▸ EXERCISE PROMPT: For the word "from", search the records and show each line in which it occurs.
========================
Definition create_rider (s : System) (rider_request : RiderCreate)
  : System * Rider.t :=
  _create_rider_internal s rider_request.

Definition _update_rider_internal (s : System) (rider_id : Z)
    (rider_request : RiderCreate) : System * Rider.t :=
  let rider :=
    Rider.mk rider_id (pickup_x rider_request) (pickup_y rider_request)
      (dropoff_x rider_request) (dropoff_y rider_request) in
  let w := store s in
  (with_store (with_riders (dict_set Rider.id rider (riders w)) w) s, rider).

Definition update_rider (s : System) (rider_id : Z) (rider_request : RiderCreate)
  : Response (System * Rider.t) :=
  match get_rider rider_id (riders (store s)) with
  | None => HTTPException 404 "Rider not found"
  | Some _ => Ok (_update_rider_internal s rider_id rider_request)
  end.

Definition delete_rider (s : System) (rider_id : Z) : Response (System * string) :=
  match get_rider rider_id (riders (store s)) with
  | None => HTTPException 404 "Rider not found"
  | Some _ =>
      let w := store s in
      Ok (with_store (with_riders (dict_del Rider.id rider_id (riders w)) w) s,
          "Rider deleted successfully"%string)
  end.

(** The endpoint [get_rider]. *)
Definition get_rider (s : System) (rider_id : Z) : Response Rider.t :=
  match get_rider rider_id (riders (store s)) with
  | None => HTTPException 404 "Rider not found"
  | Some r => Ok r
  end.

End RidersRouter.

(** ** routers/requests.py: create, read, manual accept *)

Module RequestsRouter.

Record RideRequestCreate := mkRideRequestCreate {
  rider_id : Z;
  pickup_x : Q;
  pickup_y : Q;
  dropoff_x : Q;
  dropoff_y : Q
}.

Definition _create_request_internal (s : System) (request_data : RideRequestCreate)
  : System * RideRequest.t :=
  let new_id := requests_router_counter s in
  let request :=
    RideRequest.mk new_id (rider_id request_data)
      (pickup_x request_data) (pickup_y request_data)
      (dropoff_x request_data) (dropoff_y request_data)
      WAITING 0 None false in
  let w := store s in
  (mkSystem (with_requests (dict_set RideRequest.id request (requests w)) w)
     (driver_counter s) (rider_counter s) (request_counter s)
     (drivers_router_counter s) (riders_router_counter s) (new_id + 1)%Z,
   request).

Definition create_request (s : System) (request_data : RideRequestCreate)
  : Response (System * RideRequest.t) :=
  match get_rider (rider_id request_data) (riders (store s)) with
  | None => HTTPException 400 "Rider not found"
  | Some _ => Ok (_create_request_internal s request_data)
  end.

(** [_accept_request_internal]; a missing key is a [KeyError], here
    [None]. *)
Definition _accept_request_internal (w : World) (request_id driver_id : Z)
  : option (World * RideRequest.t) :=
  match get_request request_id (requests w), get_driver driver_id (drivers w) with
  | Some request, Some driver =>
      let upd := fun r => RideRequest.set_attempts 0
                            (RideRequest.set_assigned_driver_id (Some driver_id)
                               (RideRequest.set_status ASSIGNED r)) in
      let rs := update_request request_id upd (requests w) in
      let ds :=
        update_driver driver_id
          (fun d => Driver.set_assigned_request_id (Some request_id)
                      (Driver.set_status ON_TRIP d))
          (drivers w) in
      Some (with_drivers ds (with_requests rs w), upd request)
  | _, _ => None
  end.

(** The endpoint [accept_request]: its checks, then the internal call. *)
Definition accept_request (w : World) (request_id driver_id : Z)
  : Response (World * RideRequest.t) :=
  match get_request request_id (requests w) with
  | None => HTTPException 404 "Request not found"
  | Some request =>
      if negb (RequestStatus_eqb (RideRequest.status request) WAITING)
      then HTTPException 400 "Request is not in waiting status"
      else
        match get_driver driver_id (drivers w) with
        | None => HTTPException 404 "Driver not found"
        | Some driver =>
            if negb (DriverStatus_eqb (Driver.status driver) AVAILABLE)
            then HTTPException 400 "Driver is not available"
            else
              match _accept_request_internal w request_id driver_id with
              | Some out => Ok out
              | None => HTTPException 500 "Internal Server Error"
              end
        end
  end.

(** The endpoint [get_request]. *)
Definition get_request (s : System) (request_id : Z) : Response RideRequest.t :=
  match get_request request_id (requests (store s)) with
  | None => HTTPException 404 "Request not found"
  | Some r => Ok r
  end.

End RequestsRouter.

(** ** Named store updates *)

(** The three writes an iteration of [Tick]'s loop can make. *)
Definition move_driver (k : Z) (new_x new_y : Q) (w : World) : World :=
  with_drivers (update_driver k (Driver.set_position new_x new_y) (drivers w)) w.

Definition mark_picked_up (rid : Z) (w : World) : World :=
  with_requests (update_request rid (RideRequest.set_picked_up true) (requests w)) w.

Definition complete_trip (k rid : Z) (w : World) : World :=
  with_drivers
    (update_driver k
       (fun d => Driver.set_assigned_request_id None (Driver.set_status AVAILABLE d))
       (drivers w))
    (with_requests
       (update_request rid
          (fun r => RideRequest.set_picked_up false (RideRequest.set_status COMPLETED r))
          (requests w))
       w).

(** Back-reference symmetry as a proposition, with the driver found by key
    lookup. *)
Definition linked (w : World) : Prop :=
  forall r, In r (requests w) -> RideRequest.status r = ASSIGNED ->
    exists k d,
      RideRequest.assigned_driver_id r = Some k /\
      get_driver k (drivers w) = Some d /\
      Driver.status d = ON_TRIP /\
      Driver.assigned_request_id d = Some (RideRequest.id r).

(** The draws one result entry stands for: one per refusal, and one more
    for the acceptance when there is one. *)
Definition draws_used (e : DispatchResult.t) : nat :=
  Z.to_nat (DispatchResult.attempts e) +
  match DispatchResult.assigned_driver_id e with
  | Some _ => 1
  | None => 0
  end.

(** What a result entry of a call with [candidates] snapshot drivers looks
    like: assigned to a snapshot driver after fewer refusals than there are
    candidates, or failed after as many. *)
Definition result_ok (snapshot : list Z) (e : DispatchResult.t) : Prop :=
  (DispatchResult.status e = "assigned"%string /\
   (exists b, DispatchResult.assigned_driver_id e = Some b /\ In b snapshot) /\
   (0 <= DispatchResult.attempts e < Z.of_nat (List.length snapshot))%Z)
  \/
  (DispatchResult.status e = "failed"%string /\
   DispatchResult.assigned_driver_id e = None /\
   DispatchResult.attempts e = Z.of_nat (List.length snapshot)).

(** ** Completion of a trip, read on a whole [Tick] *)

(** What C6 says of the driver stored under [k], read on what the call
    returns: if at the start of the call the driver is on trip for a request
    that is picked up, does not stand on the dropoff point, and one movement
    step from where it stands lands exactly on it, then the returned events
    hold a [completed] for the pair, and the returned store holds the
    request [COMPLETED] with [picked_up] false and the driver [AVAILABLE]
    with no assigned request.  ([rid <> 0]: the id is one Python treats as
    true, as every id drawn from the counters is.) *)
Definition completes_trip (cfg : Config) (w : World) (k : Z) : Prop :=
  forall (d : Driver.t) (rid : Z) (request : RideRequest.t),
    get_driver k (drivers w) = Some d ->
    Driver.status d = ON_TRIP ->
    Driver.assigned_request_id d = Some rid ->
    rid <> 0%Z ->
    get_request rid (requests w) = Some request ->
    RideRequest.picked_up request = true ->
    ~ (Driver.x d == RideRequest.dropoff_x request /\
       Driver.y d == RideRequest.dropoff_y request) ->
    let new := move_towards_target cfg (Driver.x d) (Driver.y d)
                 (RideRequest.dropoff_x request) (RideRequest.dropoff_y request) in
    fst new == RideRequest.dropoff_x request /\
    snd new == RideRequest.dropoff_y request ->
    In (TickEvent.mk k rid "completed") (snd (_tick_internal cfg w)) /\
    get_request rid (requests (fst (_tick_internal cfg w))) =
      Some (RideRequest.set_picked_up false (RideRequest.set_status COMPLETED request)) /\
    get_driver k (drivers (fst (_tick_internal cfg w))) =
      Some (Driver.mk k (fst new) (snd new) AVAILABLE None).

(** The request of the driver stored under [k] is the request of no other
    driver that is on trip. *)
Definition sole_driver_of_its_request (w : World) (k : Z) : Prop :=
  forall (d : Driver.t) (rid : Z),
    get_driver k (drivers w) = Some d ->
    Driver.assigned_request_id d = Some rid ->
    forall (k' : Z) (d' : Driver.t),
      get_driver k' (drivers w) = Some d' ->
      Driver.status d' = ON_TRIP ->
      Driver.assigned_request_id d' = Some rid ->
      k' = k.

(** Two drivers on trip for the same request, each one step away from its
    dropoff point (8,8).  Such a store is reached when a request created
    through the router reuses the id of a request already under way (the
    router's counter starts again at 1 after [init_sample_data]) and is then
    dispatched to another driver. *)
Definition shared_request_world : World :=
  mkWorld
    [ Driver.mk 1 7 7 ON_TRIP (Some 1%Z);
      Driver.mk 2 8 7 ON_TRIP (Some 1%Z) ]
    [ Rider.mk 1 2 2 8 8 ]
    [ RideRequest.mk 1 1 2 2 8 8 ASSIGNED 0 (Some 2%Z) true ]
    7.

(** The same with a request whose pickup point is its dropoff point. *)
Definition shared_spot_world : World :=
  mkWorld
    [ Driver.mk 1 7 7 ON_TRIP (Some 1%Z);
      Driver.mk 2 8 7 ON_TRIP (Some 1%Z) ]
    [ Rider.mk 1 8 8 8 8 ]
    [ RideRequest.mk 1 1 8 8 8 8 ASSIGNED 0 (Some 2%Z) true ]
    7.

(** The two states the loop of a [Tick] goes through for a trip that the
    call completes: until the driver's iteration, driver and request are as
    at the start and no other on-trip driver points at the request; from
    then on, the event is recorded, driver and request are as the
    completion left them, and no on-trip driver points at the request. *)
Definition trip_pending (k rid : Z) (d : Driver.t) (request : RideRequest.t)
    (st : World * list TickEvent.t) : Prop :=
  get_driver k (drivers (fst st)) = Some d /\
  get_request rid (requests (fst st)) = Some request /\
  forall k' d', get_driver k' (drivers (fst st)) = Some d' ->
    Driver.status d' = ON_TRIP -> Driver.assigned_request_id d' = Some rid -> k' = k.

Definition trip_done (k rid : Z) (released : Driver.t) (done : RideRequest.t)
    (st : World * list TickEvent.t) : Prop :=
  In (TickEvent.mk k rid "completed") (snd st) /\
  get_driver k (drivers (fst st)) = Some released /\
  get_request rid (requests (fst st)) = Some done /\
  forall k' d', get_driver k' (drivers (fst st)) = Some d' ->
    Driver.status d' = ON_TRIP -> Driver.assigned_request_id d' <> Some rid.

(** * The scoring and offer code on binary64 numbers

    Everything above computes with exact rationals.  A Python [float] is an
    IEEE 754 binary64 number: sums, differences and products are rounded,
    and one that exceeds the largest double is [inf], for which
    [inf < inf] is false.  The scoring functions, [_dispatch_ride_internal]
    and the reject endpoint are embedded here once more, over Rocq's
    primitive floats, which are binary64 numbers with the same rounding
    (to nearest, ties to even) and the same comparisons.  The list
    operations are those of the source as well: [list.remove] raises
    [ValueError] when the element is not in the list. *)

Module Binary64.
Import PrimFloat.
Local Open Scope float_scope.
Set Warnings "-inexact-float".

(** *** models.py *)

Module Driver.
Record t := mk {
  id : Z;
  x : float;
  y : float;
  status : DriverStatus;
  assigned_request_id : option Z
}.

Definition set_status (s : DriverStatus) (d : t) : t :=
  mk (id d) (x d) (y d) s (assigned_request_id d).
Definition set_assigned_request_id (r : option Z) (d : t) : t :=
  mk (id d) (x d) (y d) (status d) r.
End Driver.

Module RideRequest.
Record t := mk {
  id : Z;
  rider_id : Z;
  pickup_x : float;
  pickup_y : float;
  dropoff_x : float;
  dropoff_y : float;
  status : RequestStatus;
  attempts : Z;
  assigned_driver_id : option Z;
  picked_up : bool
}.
========================
▸ TASK RESULT:
    step from where it stands lands exactly on it, then the returned events
    true, as every id drawn from the counters is.) *)
(** Two drivers on trip for the same request, each one step away from its
    at the start and no other on-trip driver points at the request; from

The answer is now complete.